Two national reports on house prices this week make for confusing reading for people in Donegal, as they seem to contradict each other.
According to myhome.ie, the average price of a 3 bedroom semi-detached house in Donegal fell by just 0.74% in the last quarter, to €135,000. This is down 35.71% from peak prices which were seen in the last quarter of 2006. The average price of a 4 bedroom semi in Donegal was €150,000, the same as it was in the previous quarter.
In this light, it appears that Donegal has not fared as badly as the rest of the country, where the average national asking price has fallen 49% from the peak. Going by this analysis, Dublin has fared even worse, with prices down 56% over the same period.
However, a report from Daft.ie paints a different picture.
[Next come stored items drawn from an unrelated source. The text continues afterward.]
(** * Missile Geometry 101: the geodesic and damage-zone pipeline of
    [run_project.py]

    A shallow embedding of the analysis script
    [Assignments/02-Missile_Geometry_101/run_project.py]: the five
    milestones are straight-line code over a list of threat dictionaries,
    and each milestone loop becomes a function over a list of records.

    Numbers.  Python floats are modelled by [pyfloat]: a finite double,
    given by the rational it denotes ([Fin q]), or one of the three
    non-finite values a JSON file can carry ([Infinity], [-Infinity],
    [NaN]).  The machine's multiplication and division of finite doubles
    round, and overflow to an infinity; they are the section variables
    [fmul] and [fdiv].  Comparisons and [round(x, 2)] are computed on the
    value of the double.

    Exceptions.  A Python exception aborts the script; a fallible step
    returns [result A], either [Ok a] or [Raise e].

    The toolkit [wdo.wdo_geo] (haversine_km, initial_bearing_deg,
    destination_point, trajectory_points) is imported by the script and
    lives in another file.  Its trigonometry is taken as the section
    variables [hav], [brg] and [dest]; its contract (input guards,
    sampling times) is modelled from the specification and marked so.
    The geometry engine (shapely, geopandas, pyproj) is taken as section
    variables too. *)

From Stdlib Require Import ZArith QArith Qround Qabs List String Ascii Bool.
From Stdlib Require Import Lia Lqa Permutation Sorted OrderedTypeEx.
Import ListNotations.

Local Open Scope Z_scope.
Local Open Scope Q_scope.

(* ================================================================== *)
(** * Python values and helpers *)
(* ================================================================== *)

Module Py.

(** The exceptions the pipeline can raise. *)
Inductive error : Type :=
| InvalidInput              (* validation error of the geodesic toolkit *)
| KeyError (key : string)   (* missing dictionary key / DataFrame column *)
| ValueError                (* min() or max() of an empty sequence *)
| LineStringError.          (* shapely: a LineString of a single point *)

Inductive result (A : Type) : Type :=
| Ok (a : A)
| Raise (e : error).

Arguments Ok {A} a.
Arguments Raise {A} e.

Definition bind {A B : Type} (m : result A) (k : A -> result B) : result B :=
  match m with
  | Ok a => k a
  | Raise e => Raise e
  end.

(** A [for] loop that appends one value per element; the first exception
    aborts the loop. *)
Fixpoint mapM {A B : Type} (f : A -> result B) (l : list A) : result (list B) :=
  match l with
  | [] => Ok []
  | x :: l' =>
      bind (f x) (fun y => bind (mapM f l') (fun ys => Ok (y :: ys)))
  end.

(** A Python float: a finite double, given by the rational it denotes,
    or a non-finite value. *)
Inductive pyfloat : Type :=
| Fin (q : Q)
| PInf
| NInf
| NaN.

Definition is_finite (x : pyfloat) : bool :=
  match x with Fin _ => true | _ => false end.

Definition Qlt_bool (a b : Q) : bool := negb (Qle_bool b a).

(** [x < y] and [x <= y] on floats: every comparison with NaN is False. *)
Definition pylt (x y : pyfloat) : bool :=
  match x, y with
  | NaN, _ | _, NaN => false
  | Fin a, Fin b => Qlt_bool a b
  | NInf, NInf | PInf, _ => false
  | NInf, _ | Fin _, PInf => true
  | Fin _, NInf => false
  end.

Definition pyle (x y : pyfloat) : bool :=
  match x, y with
  | NaN, _ | _, NaN => false
  | Fin a, Fin b => Qle_bool a b
  | NInf, _ | _, PInf => true
  | PInf, _ | Fin _, NInf => false
  end.

(** Rounding to the nearest integer, ties to the even neighbour: the rule
    of Python's [round]. *)
Definition round_half_even (x : Q) : Z :=
  let f := Qfloor x in
  match Qcompare (x - inject_Z f) (1 # 2) with
  | Lt => f
  | Gt => (f + 1)%Z
  | Eq => if Z.even f then f else (f + 1)%Z
  end.

(** [round(x, 2)] on a finite value. *)
Definition round2 (x : Q) : Q := inject_Z (round_half_even (x * 100)) / 100.

(** [round(x, 2)] on a float: a non-finite value is returned unchanged. *)
Definition pyround2 (x : pyfloat) : pyfloat :=
  match x with
  | Fin a => Fin (round2 a)
  | other => other
  end.

(** A dictionary with string keys, as an association list in insertion
    order (the literals of the script have distinct keys). *)
Definition pydict (V : Type) : Type := list (string * V).

(** [d.get(k, default)]. *)
Fixpoint dict_get {V : Type} (d : pydict V) (k : string) (default : V) : V :=
  match d with
  | [] => default
  | (k', v) :: d' => if String.eqb k' k then v else dict_get d' k default
  end.

(** [d[k]]: raises KeyError when the key is absent. *)
Fixpoint dict_index {V : Type} (d : pydict V) (k : string) : result V :=
  match d with
  | [] => Raise (KeyError k)
  | (k', v) :: d' => if String.eqb k' k then Ok v else dict_index d' k
  end.

(** [Series.unique()]: the distinct values in order of first appearance. *)
Fixpoint unique (l : list string) : list string :=
  match l with
  | [] => []
  | x :: l' => x :: filter (fun y => negb (String.eqb x y)) (unique l')
  end.

(** [sorted(l)] on strings: a stable insertion sort by the lexicographic
    order of the characters' codes ([String.leb]). *)
Fixpoint insert_sorted (x : string) (l : list string) : list string :=
  match l with
  | [] => [x]
  | y :: l' => if String.leb x y then x :: y :: l' else y :: insert_sorted x l'
  end.

Fixpoint sorted (l : list string) : list string :=
  match l with
  | [] => []
  | x :: l' => insert_sorted x (sorted l')
  end.

(** The order [sorted] sorts by. *)
Definition string_le (a b : string) : Prop := String.leb a b = true.

(** [sep.join(l)]. *)
Definition join (sep : string) (l : list string) : string := String.concat sep l.

(** [max(l, key=key)]: the first element whose key is maximal; ValueError
    on an empty sequence. *)
Definition max_step {A : Type} (key : A -> Z) (best y : A) : A :=
  if (key best <? key y)%Z then y else best.

Definition py_max_key {A : Type} (key : A -> Z) (l : list A) : result A :=
  match l with
  | [] => Raise ValueError
  | x :: l' => Ok (fold_left (max_step key) l' x)
  end.

End Py.

Import Py.

Notation "x <- m ;; k" := (bind m (fun x => k))
  (at level 61, m at next level, right associativity).

(* ================================================================== *)
(** * Configuration *)
(* ================================================================== *)

Definition BASE_LAT : Q := 327767 # 10000.     (* 32.7767 *)
Definition BASE_LON : Q := - (96797 # 1000).   (* -96.7970 *)
Definition BASE_PROXIMITY_KM : Q := 500.

(** A style dictionary.  The four entries of [THREAT_STYLES] have every
    key; the fallback literal [{'color': 'gray'}] of the drawing helpers
    has only ['color'], so the other keys are optional. *)
Record Style : Type := mkStyle {
  style_color : string;
  style_marker : option string;
  style_buffer_km : option Z;
  style_severity : option string
}.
They record a fall in the average asking price for a house in Donegal of 8.2% in the last quarter, although the average price of €139,000 is broadly the same as myhome.ie’s €135,000.
So what are we to make of it all?
Industry sources closer to home indicate that we should take these reports with a grain of salt and not be too optimistic.
One expert, who did not want to be named said: “Both of these reports are based on asking prices, not actual sales prices, and this gives a distorted picture.”
This view is backed up by Paul O’Sullivan of Donegal Lettings and Dermot Rainey of Sherry Fitzgerald Rainey.
Paul says: “The reports might lead you to think that the situation with house prices has stablised and that we can expect things to pick up soon but that is not the case in Donegal.
“With mortgages so difficult, if not impossible to obtain, we’re still very reliant in Donegal on cash buyers from the North and they’re holding out because they are nervous about the Euro.”
Dermot adds: “So few people here can source a mortgage, or have confidence enough in the market to look for a mortgage, that we can’t expect an upturn any time soon.
“If you look at what houses are actually selling for in Donegal now, you’ll find that the average price for a 3 bedroom semi is €75-80,000 and around €80-85,000 for a four bedroom semi.
“What we’re finding is that when houses are priced at levels that reflect the current market conditions, buyers will come out.”
Ronan Lyons from Daft.ie agrees with this assessment.
“We’re only starting to see prices stablising in Dublin now. I believe that trend will spread to the rest of the big cities and then radiate outwards. Also, Ulster and Connaught face more difficult trading conditions than Munster and Leinster.
“In Donegal, there is an over supply of properties and demand is weak. This is putting pressure on owners to cut their prices and this is not likely to change as long as credit remains difficult to obtain.”